Guilt guilt guilt -- can I ever get enough?..

So now dream daycare's days are numbered. This small home setting with the 3,4,5 little ones has been overseen by our dear N. long enuf and now she will hatch some child care more homemade. I am really happy we did go with daycare as Baby e does all her visiting while we work and I don't have to contemplate the gymboree circut, cringe. I noticed when she first started talking that she really needed to be there.. so they can all talk their weirdo baby stuff and not have the likes of me interupt them with verbs and adjectives and junk.

So I guess I am lucky in this search I have about 3 mos to complete the job. But I am already FREAKING out. I hate arranging child care. There are many reasons including the fact that my family all seem to have the perfect answers to my problems and I am just too thick to see it their way. Too bad, isn't it?

My outcomes from a day of cold calls are as follows -- found very appealing new family/home daycare nearby, but she doesn't want to lead me on. I need to call back in January to see if she will really have a space. Found two open spaces at more dogey establishments one of which I will visit next week and hope to be pleasantly surprised. I also checked on all my USELESS waitlist positions. What is the deal with this anyway? You just can't always need a space when they have one and vice versa.. And, with most of the group centres asking for 50 bucks just to write down my name I might go broke trying to get on the second-string of their callback lists.

I am so afraid -- in this city the demand is high. I can tell by the way most people won't call you back and stuff you are really at their mercy.. Unless as in my last case I will just happen to get lucky. wish me luck.

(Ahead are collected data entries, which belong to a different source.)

(** The store implements the register: each of its steps, crashes at any
    moment included, is a step of the register. *)
Lemma store_step_simulated d op d' a :
  simulates d a -> store_step d op d' -> exists a', register_step a op a' /\ simulates d' a'.
Proof.
  intros Hsim Hstep. destruct Hstep as [d tr d' r Hex|d v tr d' err Hfits Hex|d v tr d1 err di d' Hfits Hex Hin Hcrash|d d' Hcrash].
  - destruct (fwp_fexec _ _ _ _ _ _ _ (store_load_spec d a Hsim) Hex) as [_ [-> Hr]]. exists a. split; [|done].
    destruct r as [v|e]; [by constructor|]. destruct Hr. by constructor.
  - destruct (fwp_fexec _ _ _ _ _ _ _ (store_save_spec d a v Hsim Hfits) Hex) as [_ Hq].
    destruct err as [e|]; simpl in Hq.
    + destruct Hq as (now & Hnow & Hq). eexists. split; [by constructor|done].
    + eexists. split; [by constructor|done].
  - destruct (fwp_fexec _ _ _ _ _ _ _ (store_save_spec d a v Hsim Hfits) Hex) as [Hall _].
    assert (Hdi : unsettled a v di).
    { apply elem_of_cons in Hin as [->|Hin]; [by apply simulates_unsettled|]. rewrite Forall_forall in Hall. by apply Hall. }
    destruct Hdi as (now & _ & Hdi). destruct (crash_picks _ _ _ Hcrash Hdi) as (now' & Hin' & Hsim').
    exists (mkRegister now' [now']). split; [by constructor|done].
  - destruct (crash_picks _ _ _ Hcrash Hsim) as (now & Hin & Hsim').
    exists (mkRegister now [now]). split; [by constructor|done].
Qed.
End Register.

(** [encoding/json] reads back the documents it writes. *)
Definition json_round_trip (T : Type) `{JSON T} (policy : unknownFieldPolicy) : Prop :=
  forall (v : T) t, MarshalIndent v = Ok t ->
    DecodeFirst policy (t +:+ newline) = Ok v /\ DecodeTrailer policy (t +:+ newline) = JSONEnd.

(** C4: The desired-state file refines an atomic register.  Every sequence of
    loads, saves, failures and crashes of the file, a crash in the middle of a
    save included, is a sequence of the register: loads return the last value
    saved, a failed save leaves the old or the new value, a successful one
    survives every crash, and a valid document is never lost or torn. *)
Theorem desired_state_refines_register `{Platform, FilePath, JSON DesiredState} s d a ops d' :
  plain_path s desiredFilename -> json_round_trip DesiredState rejectUnknownFields ->
  simulates s desiredFilename validateDesired d a ->
  steps (document_step (LoadDesired s) (SaveDesired s) fits) d ops d' ->
  exists a', steps register_step a ops a' /\ simulates s desiredFilename validateDesired d' a'.
Proof.
  intros Hpath Hcodec Hsim. apply steps_simulated; [|done]. clear d a ops d' Hsim. intros d op d' a Hsim Hstep.
  eapply (store_step_simulated s desiredFilename rejectUnknownFields "invalid desired state" validateDesired
            (validated "invalid desired state" validateDesired (fun e => e))); try done.
  intros v Hv. simpl. by rewrite Hv.
Qed.

(** The observed state and the restart receipt are registers too. *)
Lemma observed_state_refines_register `{Platform, FilePath, JSON ObservedState} s d a ops d' :
  plain_path s observedFilename -> json_round_trip ObservedState ignoreUnknownFields ->
  simulates s observedFilename validateObserved d a ->
  steps (document_step (LoadObserved s) (SaveObserved s) fits) d ops d' ->
  exists a', steps register_step a ops a' /\ simulates s observedFilename validateObserved d' a'.
Proof.
  intros Hpath Hcodec Hsim. apply steps_simulated; [|done]. clear d a ops d' Hsim. intros d op d' a Hsim Hstep.
  eapply (store_step_simulated s observedFilename ignoreUnknownFields "invalid observed state" validateObserved
            (fun r => match r with
                      | Err e => Err (classifyObservedLoadErr e)
                      | Ok _ => validated "invalid observed state" validateObserved (fun e => Chain [Sentinel ErrCorruptObserved; e]) r
                      end)); try done.
  - intros v Hv. simpl. by rewrite Hv.
  - intros e He. unfold classifyObservedLoadErr. rewrite He. by destruct (Is e ErrNotFound).
Qed.

Lemma restart_receipt_refines_register `{Platform, FilePath, JSON RestartReceipt} s d a ops d' :
  plain_path s restartFilename -> json_round_trip RestartReceipt rejectUnknownFields ->
  simulates s restartFilename validateRestartReceipt d a ->
  steps (document_step (LoadRestartReceipt s) (SaveRestartReceipt s) fits) d ops d' ->
  exists a', steps register_step a ops a' /\ simulates s restartFilename validateRestartReceipt d' a'.
Proof.
  intros Hpath Hcodec Hsim. apply steps_simulated; [|done]. clear d a ops d' Hsim. intros d op d' a Hsim Hstep.
  eapply (store_step_simulated s restartFilename rejectUnknownFields "invalid restart receipt" validateRestartReceipt
            (validated "invalid restart receipt" validateRestartReceipt (fun e => e))); try done.
  intros v Hv. simpl. by rewrite Hv.
Qed.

Do I sound desparate? I'll tell you this much the very first daycare I ever visited and one I liked was a corporate one -- I immediately lied to get in. While I never backed up this lie with an application I can control my guilt but still. How can a relationship which requires so much trust be so very much grounded in fear and mistrust?

Earlier this evening I read my MPs circular and its promises about improved child care spaces... Would be nice. Too bad I don't believe a word of it.

1 Comments:

Blogger Mad said...

I've been on waiting lists for day care since I was 6 months pregnant. Miss M stands a good chance of getting in by the time she is 3. Something is clearly broke in this here society.

I am happy with the two university students I toggle as in-home care right now. More importantly Miss M is giddy with adoration. Plus they come to my house. Not cheap: 20 hours is costing me as much if not a bit more than full time day care but for now it is well worth it.

The real kicker is the amount of time and money (as you rightly mention) it takes just to find something suitable let alone ideal for your child.

7:22 a.m.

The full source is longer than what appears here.